### DESCRIPTION OF THE TASK:
In the entries below, which lines run from the one containing "else names_get m a" to the one containing "Proof. cbn. destruct"? Copy exactly those lines, ends included, and no others.

### Collected data:
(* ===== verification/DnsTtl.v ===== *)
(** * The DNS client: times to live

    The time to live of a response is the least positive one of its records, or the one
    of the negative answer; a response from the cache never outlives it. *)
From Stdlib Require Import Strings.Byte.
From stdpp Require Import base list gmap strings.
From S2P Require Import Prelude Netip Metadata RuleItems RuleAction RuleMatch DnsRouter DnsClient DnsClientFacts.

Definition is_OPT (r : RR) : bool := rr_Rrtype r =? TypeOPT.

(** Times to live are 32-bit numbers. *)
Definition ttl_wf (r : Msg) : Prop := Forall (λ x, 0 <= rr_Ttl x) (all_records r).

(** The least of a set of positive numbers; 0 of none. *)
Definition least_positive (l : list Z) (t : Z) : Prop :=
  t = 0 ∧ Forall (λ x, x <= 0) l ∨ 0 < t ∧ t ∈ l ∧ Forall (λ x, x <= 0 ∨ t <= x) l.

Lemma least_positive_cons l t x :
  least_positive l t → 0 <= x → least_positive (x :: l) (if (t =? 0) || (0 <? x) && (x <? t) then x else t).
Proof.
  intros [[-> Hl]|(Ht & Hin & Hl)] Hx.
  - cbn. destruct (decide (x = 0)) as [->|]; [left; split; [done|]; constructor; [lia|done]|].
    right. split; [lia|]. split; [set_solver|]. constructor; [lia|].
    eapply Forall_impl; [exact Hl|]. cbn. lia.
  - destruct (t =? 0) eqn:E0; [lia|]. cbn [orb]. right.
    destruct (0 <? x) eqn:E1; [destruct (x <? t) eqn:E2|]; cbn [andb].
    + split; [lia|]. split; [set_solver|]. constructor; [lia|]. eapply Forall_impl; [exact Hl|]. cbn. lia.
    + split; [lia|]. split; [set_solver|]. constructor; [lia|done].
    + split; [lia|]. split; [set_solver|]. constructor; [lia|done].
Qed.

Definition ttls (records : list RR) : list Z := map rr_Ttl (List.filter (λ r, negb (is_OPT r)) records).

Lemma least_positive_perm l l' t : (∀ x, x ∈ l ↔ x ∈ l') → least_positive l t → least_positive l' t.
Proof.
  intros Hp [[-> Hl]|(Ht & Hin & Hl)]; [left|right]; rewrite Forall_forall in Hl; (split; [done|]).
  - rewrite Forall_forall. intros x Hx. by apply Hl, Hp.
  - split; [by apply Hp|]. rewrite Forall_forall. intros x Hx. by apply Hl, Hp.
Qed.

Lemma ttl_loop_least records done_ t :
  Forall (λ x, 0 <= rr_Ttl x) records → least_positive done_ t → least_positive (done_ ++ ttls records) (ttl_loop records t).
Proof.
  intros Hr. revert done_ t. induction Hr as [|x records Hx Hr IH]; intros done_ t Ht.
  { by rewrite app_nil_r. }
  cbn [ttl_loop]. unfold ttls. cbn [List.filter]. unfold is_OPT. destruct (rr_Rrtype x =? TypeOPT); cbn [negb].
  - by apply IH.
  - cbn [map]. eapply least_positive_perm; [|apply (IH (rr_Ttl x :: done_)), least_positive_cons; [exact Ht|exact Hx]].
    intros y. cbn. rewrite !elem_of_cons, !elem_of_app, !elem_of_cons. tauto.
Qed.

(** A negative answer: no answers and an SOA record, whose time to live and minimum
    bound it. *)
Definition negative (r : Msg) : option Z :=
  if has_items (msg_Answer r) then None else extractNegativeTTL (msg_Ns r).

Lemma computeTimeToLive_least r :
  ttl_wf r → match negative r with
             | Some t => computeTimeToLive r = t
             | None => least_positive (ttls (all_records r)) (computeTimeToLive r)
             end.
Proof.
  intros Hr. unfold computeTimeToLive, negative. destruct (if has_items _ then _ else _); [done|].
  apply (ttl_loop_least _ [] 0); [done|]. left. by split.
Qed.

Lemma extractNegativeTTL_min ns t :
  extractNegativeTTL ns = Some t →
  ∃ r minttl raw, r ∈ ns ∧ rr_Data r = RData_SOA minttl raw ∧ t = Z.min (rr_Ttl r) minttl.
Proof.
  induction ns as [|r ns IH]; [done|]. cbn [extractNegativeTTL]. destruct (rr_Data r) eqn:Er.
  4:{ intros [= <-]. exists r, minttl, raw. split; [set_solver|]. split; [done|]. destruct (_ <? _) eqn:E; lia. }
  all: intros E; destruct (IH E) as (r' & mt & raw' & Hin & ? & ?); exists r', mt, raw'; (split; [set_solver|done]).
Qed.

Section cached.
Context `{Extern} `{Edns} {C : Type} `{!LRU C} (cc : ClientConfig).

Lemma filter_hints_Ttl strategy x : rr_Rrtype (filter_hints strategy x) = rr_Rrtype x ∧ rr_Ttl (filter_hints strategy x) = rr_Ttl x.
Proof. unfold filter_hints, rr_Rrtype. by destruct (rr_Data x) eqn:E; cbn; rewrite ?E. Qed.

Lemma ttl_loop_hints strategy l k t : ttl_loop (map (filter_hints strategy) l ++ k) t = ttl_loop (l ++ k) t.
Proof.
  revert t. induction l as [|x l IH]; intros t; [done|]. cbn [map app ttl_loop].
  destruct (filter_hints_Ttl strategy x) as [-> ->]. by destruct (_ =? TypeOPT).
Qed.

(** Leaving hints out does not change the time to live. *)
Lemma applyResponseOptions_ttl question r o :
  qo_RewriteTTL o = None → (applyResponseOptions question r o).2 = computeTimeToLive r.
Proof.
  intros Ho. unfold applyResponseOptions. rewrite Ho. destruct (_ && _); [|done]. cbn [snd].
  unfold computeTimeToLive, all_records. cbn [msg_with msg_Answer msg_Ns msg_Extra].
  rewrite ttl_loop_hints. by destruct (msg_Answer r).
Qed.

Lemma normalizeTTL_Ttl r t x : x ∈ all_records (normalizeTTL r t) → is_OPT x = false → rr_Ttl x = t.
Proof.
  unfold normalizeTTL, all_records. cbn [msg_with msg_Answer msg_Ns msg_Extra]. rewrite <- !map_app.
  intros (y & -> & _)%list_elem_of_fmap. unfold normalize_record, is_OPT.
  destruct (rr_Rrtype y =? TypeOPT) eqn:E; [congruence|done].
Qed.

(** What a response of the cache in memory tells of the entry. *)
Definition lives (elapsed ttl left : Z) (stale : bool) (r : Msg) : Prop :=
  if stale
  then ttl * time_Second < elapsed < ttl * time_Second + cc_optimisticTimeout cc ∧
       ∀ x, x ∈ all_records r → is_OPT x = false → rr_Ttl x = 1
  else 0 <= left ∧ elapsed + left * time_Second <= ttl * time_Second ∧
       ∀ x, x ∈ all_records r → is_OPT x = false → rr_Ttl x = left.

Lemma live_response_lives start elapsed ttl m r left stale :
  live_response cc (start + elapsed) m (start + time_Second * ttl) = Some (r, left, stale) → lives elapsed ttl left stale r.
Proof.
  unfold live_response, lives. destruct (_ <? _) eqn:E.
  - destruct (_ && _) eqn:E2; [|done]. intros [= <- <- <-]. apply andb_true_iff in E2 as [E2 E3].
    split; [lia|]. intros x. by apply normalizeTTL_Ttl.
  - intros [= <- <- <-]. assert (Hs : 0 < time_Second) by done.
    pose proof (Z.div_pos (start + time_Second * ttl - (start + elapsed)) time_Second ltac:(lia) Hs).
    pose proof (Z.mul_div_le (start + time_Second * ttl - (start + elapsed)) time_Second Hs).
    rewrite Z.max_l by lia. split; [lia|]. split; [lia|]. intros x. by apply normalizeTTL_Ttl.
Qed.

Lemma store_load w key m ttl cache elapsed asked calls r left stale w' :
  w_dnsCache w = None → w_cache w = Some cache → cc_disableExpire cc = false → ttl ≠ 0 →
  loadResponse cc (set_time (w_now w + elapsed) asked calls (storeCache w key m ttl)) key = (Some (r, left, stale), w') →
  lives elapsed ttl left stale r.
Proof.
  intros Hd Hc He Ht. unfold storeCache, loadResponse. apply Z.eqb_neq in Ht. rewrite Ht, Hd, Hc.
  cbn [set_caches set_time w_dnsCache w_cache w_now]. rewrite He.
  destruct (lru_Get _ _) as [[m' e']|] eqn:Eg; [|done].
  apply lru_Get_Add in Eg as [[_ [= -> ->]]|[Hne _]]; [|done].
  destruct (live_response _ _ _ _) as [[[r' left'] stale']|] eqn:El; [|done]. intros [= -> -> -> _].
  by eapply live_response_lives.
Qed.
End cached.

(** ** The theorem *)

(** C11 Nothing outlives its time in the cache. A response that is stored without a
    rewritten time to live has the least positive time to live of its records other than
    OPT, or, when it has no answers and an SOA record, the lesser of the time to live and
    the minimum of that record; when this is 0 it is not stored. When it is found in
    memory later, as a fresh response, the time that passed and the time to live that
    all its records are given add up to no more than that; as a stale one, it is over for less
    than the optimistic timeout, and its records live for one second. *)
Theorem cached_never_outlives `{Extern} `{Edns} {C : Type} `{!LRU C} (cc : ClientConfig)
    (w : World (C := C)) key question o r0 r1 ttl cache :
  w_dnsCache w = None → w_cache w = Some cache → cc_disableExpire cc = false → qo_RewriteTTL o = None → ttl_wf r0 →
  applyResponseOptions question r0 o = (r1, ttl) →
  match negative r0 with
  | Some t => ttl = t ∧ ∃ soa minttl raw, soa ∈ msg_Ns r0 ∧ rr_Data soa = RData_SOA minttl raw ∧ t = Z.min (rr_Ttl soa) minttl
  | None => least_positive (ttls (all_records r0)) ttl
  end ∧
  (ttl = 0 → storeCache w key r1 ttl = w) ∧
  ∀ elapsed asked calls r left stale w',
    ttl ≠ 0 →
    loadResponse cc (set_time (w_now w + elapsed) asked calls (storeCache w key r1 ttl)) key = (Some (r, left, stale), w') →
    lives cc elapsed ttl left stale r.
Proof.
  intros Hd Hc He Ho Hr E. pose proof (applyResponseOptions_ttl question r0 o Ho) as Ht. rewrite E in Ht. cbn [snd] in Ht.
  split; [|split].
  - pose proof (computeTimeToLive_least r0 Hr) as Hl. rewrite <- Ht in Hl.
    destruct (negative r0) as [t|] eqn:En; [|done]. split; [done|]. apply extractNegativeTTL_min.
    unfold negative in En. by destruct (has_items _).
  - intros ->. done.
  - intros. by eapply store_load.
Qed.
==
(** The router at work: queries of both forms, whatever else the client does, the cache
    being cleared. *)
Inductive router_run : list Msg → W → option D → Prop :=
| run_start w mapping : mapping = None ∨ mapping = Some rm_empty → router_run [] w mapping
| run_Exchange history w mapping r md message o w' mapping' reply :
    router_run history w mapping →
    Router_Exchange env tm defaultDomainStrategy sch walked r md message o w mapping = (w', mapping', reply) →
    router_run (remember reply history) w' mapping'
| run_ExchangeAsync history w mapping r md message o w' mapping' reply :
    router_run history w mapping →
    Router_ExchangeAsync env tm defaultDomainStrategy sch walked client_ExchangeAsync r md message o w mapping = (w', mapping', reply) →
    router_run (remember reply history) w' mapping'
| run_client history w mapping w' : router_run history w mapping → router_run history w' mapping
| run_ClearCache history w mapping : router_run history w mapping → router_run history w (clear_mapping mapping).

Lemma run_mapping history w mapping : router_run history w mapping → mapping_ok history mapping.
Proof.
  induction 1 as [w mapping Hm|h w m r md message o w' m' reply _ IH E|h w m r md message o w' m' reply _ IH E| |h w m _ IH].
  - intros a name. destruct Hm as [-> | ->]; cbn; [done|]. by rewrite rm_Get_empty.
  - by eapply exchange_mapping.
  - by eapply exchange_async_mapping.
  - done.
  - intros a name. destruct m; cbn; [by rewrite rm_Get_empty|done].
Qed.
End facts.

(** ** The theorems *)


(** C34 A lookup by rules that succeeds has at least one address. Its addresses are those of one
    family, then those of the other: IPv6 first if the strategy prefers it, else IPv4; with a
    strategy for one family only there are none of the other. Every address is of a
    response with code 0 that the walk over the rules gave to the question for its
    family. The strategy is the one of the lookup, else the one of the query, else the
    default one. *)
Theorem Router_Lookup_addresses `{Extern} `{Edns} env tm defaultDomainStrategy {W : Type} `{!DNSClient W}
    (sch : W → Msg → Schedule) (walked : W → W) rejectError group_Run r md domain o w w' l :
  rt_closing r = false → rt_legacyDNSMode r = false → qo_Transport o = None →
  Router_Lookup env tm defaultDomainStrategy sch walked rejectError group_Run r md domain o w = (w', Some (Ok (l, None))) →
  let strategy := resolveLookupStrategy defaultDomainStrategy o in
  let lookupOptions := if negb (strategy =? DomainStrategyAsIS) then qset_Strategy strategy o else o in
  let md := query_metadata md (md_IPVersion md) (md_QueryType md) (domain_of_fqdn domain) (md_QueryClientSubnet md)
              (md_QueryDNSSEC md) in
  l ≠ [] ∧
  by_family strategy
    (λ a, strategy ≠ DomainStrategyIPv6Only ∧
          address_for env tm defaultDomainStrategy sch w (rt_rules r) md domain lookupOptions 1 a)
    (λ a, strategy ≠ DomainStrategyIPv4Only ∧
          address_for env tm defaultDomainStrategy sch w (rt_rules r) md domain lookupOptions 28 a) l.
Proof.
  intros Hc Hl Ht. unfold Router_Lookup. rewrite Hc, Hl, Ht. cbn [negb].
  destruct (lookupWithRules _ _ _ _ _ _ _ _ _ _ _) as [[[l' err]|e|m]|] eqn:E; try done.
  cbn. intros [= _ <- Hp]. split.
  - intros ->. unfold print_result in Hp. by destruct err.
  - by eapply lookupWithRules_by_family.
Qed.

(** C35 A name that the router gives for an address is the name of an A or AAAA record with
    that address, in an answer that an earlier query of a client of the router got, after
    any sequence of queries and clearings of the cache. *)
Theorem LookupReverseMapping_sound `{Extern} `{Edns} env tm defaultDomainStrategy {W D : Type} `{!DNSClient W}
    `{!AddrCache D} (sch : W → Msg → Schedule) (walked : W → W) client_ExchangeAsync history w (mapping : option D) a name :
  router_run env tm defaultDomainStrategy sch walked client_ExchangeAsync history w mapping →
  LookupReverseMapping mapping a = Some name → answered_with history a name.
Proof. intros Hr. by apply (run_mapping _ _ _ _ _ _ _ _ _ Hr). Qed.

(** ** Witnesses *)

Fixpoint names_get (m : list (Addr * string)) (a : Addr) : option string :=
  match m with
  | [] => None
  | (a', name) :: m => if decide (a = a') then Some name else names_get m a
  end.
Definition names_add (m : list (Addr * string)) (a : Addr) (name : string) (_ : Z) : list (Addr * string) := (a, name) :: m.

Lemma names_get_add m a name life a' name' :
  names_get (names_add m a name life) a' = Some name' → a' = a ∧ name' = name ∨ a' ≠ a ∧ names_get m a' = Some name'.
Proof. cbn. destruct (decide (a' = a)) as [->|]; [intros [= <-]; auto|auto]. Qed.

### SOLUTION TO THIS EXERCISE:
  | (a', name) :: m => if decide (a = a') then Some name else names_get m a
  end.
Definition names_add (m : list (Addr * string)) (a : Addr) (name : string) (_ : Z) : list (Addr * string) := (a, name) :: m.

Lemma names_get_add m a name life a' name' :
  names_get (names_add m a name life) a' = Some name' → a' = a ∧ name' = name ∨ a' ≠ a ∧ names_get m a' = Some name'.
Proof. cbn. destruct (decide (a' = a)) as [->|]; [intros [= <-]; auto|auto]. Qed.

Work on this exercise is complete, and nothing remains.